Wherever the word "loads" turns up in a line of the entries, copy that line.

▶ _Records from a dataset_:
[Start of Attachment]
Definition workload_value (cfg : Config) (load : LoadResult) : option json :=
  let w := load.(res_workload) in
  obj [("mode", text (handler_mode_as_str cfg.(handler_mode))); ("retention_window", optional (integer <$> cfg.(retention_window)));
       ("retention_seconds", decimal 9 (retention_seconds cfg load.(target_rate)));
       ("logical_payload_bytes", integer LOGICAL_PAYLOAD_BYTES); ("allocation_payload_bytes", integer ALLOCATION_PAYLOAD_BYTES);
       ("runtime_or_matching_overhead_bytes", integer (ALLOCATION_PAYLOAD_BYTES - LOGICAL_PAYLOAD_BYTES));
       ("allocations", integer w.(counters).(allocations)); ("allocated_bytes", integer w.(counters).(allocated_bytes));
       ("allocation_bytes_per_event", decimal 6 (allocation_bytes_per_event w));
       ("deallocations", integer w.(counters).(deallocations)); ("deallocated_bytes", integer w.(counters).(deallocated_bytes));
       ("retained_objects", integer w.(retained_objects)); ("estimated_logical_live_bytes", integer (logical_live_bytes w));
       ("observed_allocated_live_bytes", integer w.(retained_live_bytes)); ("retained_checksum", integer w.(retained_checksum));
       ("valid", truth load.(workload_valid))].

Definition latency_value (stats : LatencyStats) : option json :=
  obj [("count", integer stats.(count)); ("mean", decimal 6 stats.(mean)); ("min", decimal 6 stats.(min));
       ("p50", decimal 6 stats.(p50)); ("p99", decimal 6 stats.(p99)); ("p99.9", decimal 6 stats.(p99_9));
       ("p99.99", decimal 6 stats.(p99_99)); ("max", decimal 6 stats.(max))].

Definition load_value (cfg : Config) (l : LoadResult * LatencyStats) : option json :=
  let load := l.1 in
  obj ([("load_pct", integer load.(load_pct)); ("target_rate", integer load.(target_rate)); ("own_max", decimal 6 load.(res_own_max));
        ("own_utilization", decimal 9 load.(own_utilization)); ("actual_rate", decimal 6 load.(actual_rate));
        ("actual_target_ratio", decimal 6 (f64_div load.(actual_rate) (of_Z load.(target_rate))));
        ("rate_valid", truth load.(rate_valid)); ("workload_valid", truth load.(workload_valid)); ("valid_run", truth load.(valid_run));
        ("measurement_epoch_unix_ns", integer load.(measurement_epoch_unix_ns));
        ("clock_anchor_uncertainty_ns", integer load.(clock_anchor_uncertainty_ns))] ++
       match load.(pause_check) with Some check => [("pause_validation", pause_value check)] | None => [] end ++
       [("workload", workload_value cfg load); ("latency_ns", latency_value l.2)]).

Definition report_value (cfg : Config) (affinity_failed : bool) (common_max : option f64) (own_max : f64)
    (loads : list LoadResult) (provenance : BuildProvenance) (measured : list (LoadResult * LatencyStats)) : option json :=
  obj (setup_members cfg ++ rate_members cfg common_max own_max ++ provenance_members loads provenance ++
       [("cpu_affinity", affinity_value cfg affinity_failed); ("loads", arr (map (load_value cfg) measured))]).

(** ** The text is JSON *)

Lemma lexes_optional_integer n k x : unescaped k = true ->
  lexes (optional_line n k (show_int <$> x)) (app_opt (Some [TStr k; Colon]) (app_opt (toks (optional (integer <$> x))) (Some [Comma]))).
Proof. intros Hk. destruct x; apply (lexes_field _ _ _ _ true); [done | apply value_integer | done | apply value_null]. Qed.

Lemma lexes_optional_decimal n k x : unescaped k = true ->
  lexes (optional_line n k (show_fixed 6 <$> x)) (app_opt (Some [TStr k; Colon]) (app_opt (toks (optional (decimal 6 <$> x))) (Some [Comma]))).
Proof. intros Hk. destruct x; apply (lexes_field _ _ _ _ true); [done | apply value_decimal; lia | done | apply value_null]. Qed.

Lemma value_dirty p : value_text (dirty_json p) (toks (dirty_value p)).
Proof. unfold dirty_json, dirty_value. destruct p.(dirty) as [[]|]; [apply (value_truth true) | apply (value_truth false) | apply value_null]. Qed.

#[local] Hint Resolve lexes_optional_integer lexes_optional_decimal value_dirty : lex.

Lemma value_columns :
  value_text (bracketed quoted ["sequence"; "planned_ns"; "completion_ns"; "latency_ns"])
    (toks (arr (map text ["sequence"; "planned_ns"; "completion_ns"; "latency_ns"]))).
Proof. apply lexes_value. rewrite toks_arr. by apply lexes_run. Qed.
[End of Attachment]
▶ _Problem solution_:
    (loads : list LoadResult) (provenance : BuildProvenance) (measured : list (LoadResult * LatencyStats)) : option json :=
  obj (setup_members cfg ++ rate_members cfg common_max own_max ++ provenance_members loads provenance ++
       [("cpu_affinity", affinity_value cfg affinity_failed); ("loads", arr (map (load_value cfg) measured))]).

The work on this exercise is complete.